- Exercise details -
Would you restate the entries below word for word, starting at the first line and ending with the one that has "injection Hp as <-."?

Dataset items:
....................

Lemma normalize_text_fields (now : Z) (e : json) (r : row) :
  normalize now e = Ok r ->
  exists gid ttl c g t,
    get_or e "earthquake_id" (JStr "") = Ok gid /\
    get_or e "title" (JStr "") = Ok ttl /\
    get_or e "created_at" (JInt now) = Ok c /\
    py_int c = Ok (created_at r) /\
    bind gid = Ok g /\ earthquake_id r = text_affinity g /\
    bind ttl = Ok t /\ title r = text_affinity t.
Proof.
  unfold normalize. intros Hn.
  apply bind_Ok in Hn as (p & Hp & Hb).
  unfold row_params in Hp.
  repeat match type of Hp with
  | _ ≫= _ = Ok _ =>
      let a := fresh "a" in let E := fresh "E" in
      apply bind_Ok in Hp; destruct Hp as (a & E & Hp)
  end.
  injection Hp as <-.
  unfold bind_row in Hb. cbn [p_gid p_prov p_title p_date p_mag p_depth p_lon p_lat
    p_created_at p_cc_name p_cc_code p_cc_dist p_cc_pop p_epi_name p_airports] in Hb.
  inv_binds. subst r. cbn [earthquake_id title created_at].
  match goal with Hi : bind_int _ = Ok _ |- _ => apply bind_int_Ok in Hi; subst end.
  do 5 eexists. repeat split; eassumption || reflexivity.
Qed.
(** A log with at most a final raise, closed by leaving the chain
    context. *)
Lemma straight_stops {A} l :
  forall previous (res : result A) r,
    straight l res ->
    stops raises previous false
          (l ++ [(get_chain_exit, observe get_chain_exit r)])
          (after_exit r res).
Proof.
  induction l as [| e l IH]; intros previous res r H.
  - destruct r as [x | []]; simpl; exact I.
  - destruct l as [| e' l].
    + simpl in H. simpl. unfold raises at 1.
      destruct (is_raised (snd e)).
      * destruct r as [x | []]; simpl; auto.
      * destruct r as [x | []]; simpl; exact I.
    + destruct H as [Hquiet H]. change (stops raises (Some e) (raises previous e)
        ((e' :: l) ++ [(get_chain_exit, observe get_chain_exit r)])
        (after_exit r res)).
      unfold raises at 2. rewrite Hquiet. now apply IH.
Qed.

Lemma stops_quiet {A} fatal l :
  Forall (fun e => forall previous, fatal previous e = false) l ->
  forall previous (res : result A), stops fatal previous false l res.
Proof.
  induction 1 as [| e l He Hl IH]; intros previous res; simpl; auto.
  rewrite He. apply IH.
Qed.

#[local] Opaque run_simulation.

Ltac explore_main :=
  unfold main, with_chain, resolve_owner, resolve_prealloc_addresses,
    deploy_contracts;
  simpl; explore.

(** The simulation block behind a prefix [P] has already accepted. *)
Ltac simulation_tail known :=
  apply all_logs_finally_exit;
  (eapply all_logs_impl; [ | known ]);
  simpl.

Lemma main_stops_on_raise solver kw :
  all_logs (main solver kw) (stops raises None false).
Proof.
  explore_main.
  all: try (simpl; tauto).
  all: simulation_tail ltac:(apply plain_logs, plain_run_simulation);
    intros l' res Hstraight r; now apply straight_stops.
Qed.

(** X1. [main] lets every exception through: once a call has raised, the
    run ends with an exception and nothing more is called, except for
    leaving the chain context. *)
Theorem raised_call_ends_run {W}
    (answer : forall c : call, W -> result (resp c) * W)
    (solver : Z -> Z -> Z -> Z -> Z -> result (Z * Z)) (kw : kwargs) (w : W) :
  let r := run answer (main solver kw) w in
  forall i c e,
    log r !! i = Some (c, Raised e) ->
    raised (returned r)
    /\ forall j c' o, (i < j)%nat -> log r !! j = Some (c', o) ->
                      c' = get_chain_exit.
Proof.
  intros r i c e Hi.
  pose proof (run_all_logs answer _ _ w (main_stops_on_raise solver kw)) as H.
  fold r in H.
  apply (stops_sound _ _ _ _ H i (c, Raised e) Hi). reflexivity.
Qed.

Lemma raised_call_ends_run_witness :
  let r := run (failing_confirmation 0 two_accounts)
               (main imported_solver defaults) 0%nat in
  raised (returned r)
  /\ forall j c' o, (8 < j)%nat -> log r !! j = Some (c', o) ->
                    c' = get_chain_exit.
Proof.
  apply (raised_call_ends_run (failing_confirmation 0 two_accounts)
           imported_solver defaults 0%nat 8%nat
           (check_succesful_tx "0xtx0") (Other "ConfirmationTimeoutError")).
  vm_compute. reflexivity.
Defined.

(** *** The simulation block *)

#[local] Transparent run_simulation.

Lemma new_accounts_logs {B} n :
  forall l (f : list string -> prog B) (P : list entry -> result B -> Prop),
    (forall news, List.length news = n ->
       all_logs (f (l ++ news))
                (fun l2 r2 => P (map new_account_entry news ++ l2) r2)) ->
    (forall news e, (List.length news < n)%nat ->
       P (map new_account_entry news ++ [(personal_newAccount "0", Raised e)])
         (inl e)) ->
    all_logs (bind (new_accounts n l) f) P.
Proof.
  induction n as [| n IH]; intros l f P Hdone Hraise.
  - simpl. specialize (Hdone [] eq_refl). now rewrite app_nil_r in Hdone.
  - simpl. intros [e | a]; simpl.
    + apply (Hraise [] e). simpl. lia.
    + apply IH.
      * intros news Hlen. rewrite <- app_assoc. simpl.
        apply (Hdone (a :: news)). simpl. now rewrite Hlen.
      * intros news e Hlen. apply (Hraise (a :: news) e). simpl. lia.
Qed.

Lemma run_simulation_log kw sender token_address auction_address :
  all_logs (run_simulation kw sender token_address auction_address)
           (simulation_log kw sender token_address auction_address).
Proof.
  unfold run_simulation. simpl. intros [e | accounts]; simpl.
  - left. now exists e.
  - apply new_accounts_logs.
    + intros news Hlen. simpl.
      intros r; destruct r as [e | []] eqn:Hr; simpl;
        right; exists accounts, news; cbv zeta; right;
        [ exists (inl e) | exists (inr tt) ]; auto.
    + intros news e Hlen. right. exists accounts, news.
      cbv zeta. left. now exists e.
Qed.

#[local] Opaque run_simulation.

Lemma Forall_new_accounts (P : entry -> Prop) news :
  (forall a, P (new_account_entry a)) -> Forall P (map new_account_entry news).
Proof. intros H. induction news; simpl; constructor; auto. Qed.

Lemma simulation_log_calls kw sender token_address auction_address l res :
  simulation_log kw sender token_address auction_address l res ->
  Forall (fun e => simulation_call (fst e)) l.
Proof.
  intros H. unfold simulation_log in H. cbv zeta in H.
  destruct H
    as [(e & -> & _)
       | (accounts & news & [(e & _ & -> & _) | (r & _ & -> & _)])].
  - repeat constructor.
  - constructor; [ exact I | ]. apply Forall_app. split.
    + now apply Forall_new_accounts.
    + repeat constructor.
  - constructor; [ exact I | ]. apply Forall_app. split.
    + now apply Forall_new_accounts.
    + repeat constructor.
Qed.

(** *** Receipts without a contract address *)

Lemma has_no_address (receipt : gmap string pyval) :
  receipt !! "contractAddress"%string = None -> has_address receipt = false.
Proof. intros H. unfold has_address, contract_address. now rewrite H. Qed.

Lemma contract_address_found (receipt : gmap string pyval) a :
  contract_address receipt = inr a ->
  receipt !! "contractAddress"%string = Some a.
Proof.
  unfold contract_address.
  destruct (receipt !! "contractAddress"%string); congruence.
Qed.

#[local] Opaque contract_address.

Ltac known_addresses :=
  unfold has_address;
  repeat match goal with
         | H : contract_address _ = _ |- _ => rewrite H
         end.

Lemma unaddressed_elsewhere c o previous :
  (forall tx, c <> check_succesful_tx tx) -> unaddressed previous (c, o) = false.
Proof.
  intros Hc. destruct previous as [[c0 []] |], c; try reflexivity.
  all: destruct (Hc txhash eq_refl).
Qed.

Lemma simulation_is_addressed l r :
  Forall (fun e => simulation_call (fst e)) l ->
  Forall (fun e => forall previous, unaddressed previous e = false)
         (l ++ [(get_chain_exit, observe get_chain_exit r)]).
Proof.
  intros H. apply Forall_app. split.
  - eapply Forall_impl; [ exact H | ].
    intros [c o] Hc previous. apply unaddressed_elsewhere.
    intros tx ->. exact Hc.
  - repeat constructor. intros previous. now apply unaddressed_elsewhere.
Qed.

#[local] Arguments addressed : simpl never.

Lemma main_addressed solver kw : all_logs (main solver kw) addressed.
Proof.
  explore_main.
  all: try (unfold addressed; simpl; known_addresses; simpl; tauto).
  all: simulation_tail ltac:(apply run_simulation_log);
    intros l' res Hlog r; unfold addressed; simpl; known_addresses; simpl;
    apply stops_quiet, simulation_is_addressed;
    eapply simulation_log_calls, Hlog.
Qed.

(** X11. When the receipt of the auction deployment or of the token
    deployment has no ["contractAddress"], the run ends with an
    exception and nothing more is called, except for leaving the chain
    context: no token is deployed for an auction without an address, and
    no auction is set up with a token without one. *)
Theorem receipt_without_address_ends_run {W}
    (answer : forall c : call, W -> result (resp c) * W)
    (solver : Z -> Z -> Z -> Z -> Z -> result (Z * Z)) (kw : kwargs) (w : W) :
  let r := run answer (main solver kw) w in
  forall i c tx tx' (receipt : gmap string pyval),
    is_deployment c = true ->
    log r !! i = Some (c, TxHash tx) ->
    log r !! S i = Some (check_succesful_tx tx', Receipt receipt) ->
    receipt !! "contractAddress"%string = None ->
    raised (returned r)
    /\ forall j c' o, (S i < j)%nat -> log r !! j = Some (c', o) ->
                      c' = get_chain_exit.
Proof.
  intros r i c tx tx' receipt Hc Hi Hsi Hnone.
  pose proof (run_all_logs answer _ _ w (main_addressed solver kw)) as H.
  fold r in H. unfold addressed in H.
  apply (stops_sound _ _ _ _ H (S i) _ Hsi).
  cbn [before].
  assert (Hfatal : forall x, x = Some (c, TxHash tx) ->
            unaddressed x (check_succesful_tx tx', Receipt receipt) = true).
  { intros x ->. cbn [unaddressed]. rewrite Hc.
    now rewrite (has_no_address _ Hnone). }
  apply Hfatal, Hi.
Qed.

#[local] Opaque contract_address.

Lemma receipt_without_address_ends_run_witness :
  let r := run (bare_receipts two_accounts)
               (main imported_solver defaults) 0%nat in
  raised (returned r)
  /\ forall j c' o, (8 < j)%nat -> log r !! j = Some (c', o) ->
                    c' = get_chain_exit.
Proof.
  apply (receipt_without_address_ends_run (bare_receipts two_accounts)
           imported_solver defaults 0%nat 7%nat
           (Auction_deploy "0xowner" [VInt 6; VInt 66]) "0xtx0"%string
           "0xtx0"%string ∅).
  - reflexivity.
  - vm_compute. reflexivity.
  - vm_compute. reflexivity.
  - reflexivity.
Defined.

(** *** Entering and leaving the chain context *)

Lemma closes_sound l :
  forall b, closes b l ->
    (l = [] /\ b = true)
    \/ (b = false
        /\ (exists o, last l = Some (get_chain_exit, o))
        /\ occurrences is_exit l = 1%nat).
Proof.
  induction l as [| [c o] l IH]; simpl; intros b H.
  - left. auto.
  - destruct H as [-> H]. right. split; [ reflexivity | ].
    destruct (IH _ H) as [[-> Hexit] | (Hnot & [o' Hlast] & Hocc)].
    + destruct c; try discriminate Hexit. simpl. eauto.
    + rewrite Hnot, Hocc. split; [ | reflexivity ].
      exists o'. destruct l; [ discriminate Hlast | exact Hlast ].
Qed.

....................

- Response below -
Lemma normalize_text_fields (now : Z) (e : json) (r : row) :
  normalize now e = Ok r ->
  exists gid ttl c g t,
    get_or e "earthquake_id" (JStr "") = Ok gid /\
    get_or e "title" (JStr "") = Ok ttl /\
    get_or e "created_at" (JInt now) = Ok c /\
    py_int c = Ok (created_at r) /\
    bind gid = Ok g /\ earthquake_id r = text_affinity g /\
    bind ttl = Ok t /\ title r = text_affinity t.
Proof.
  unfold normalize. intros Hn.
  apply bind_Ok in Hn as (p & Hp & Hb).
  unfold row_params in Hp.
  repeat match type of Hp with
  | _ ≫= _ = Ok _ =>
      let a := fresh "a" in let E := fresh "E" in
      apply bind_Ok in Hp; destruct Hp as (a & E & Hp)
  end.
  injection Hp as <-.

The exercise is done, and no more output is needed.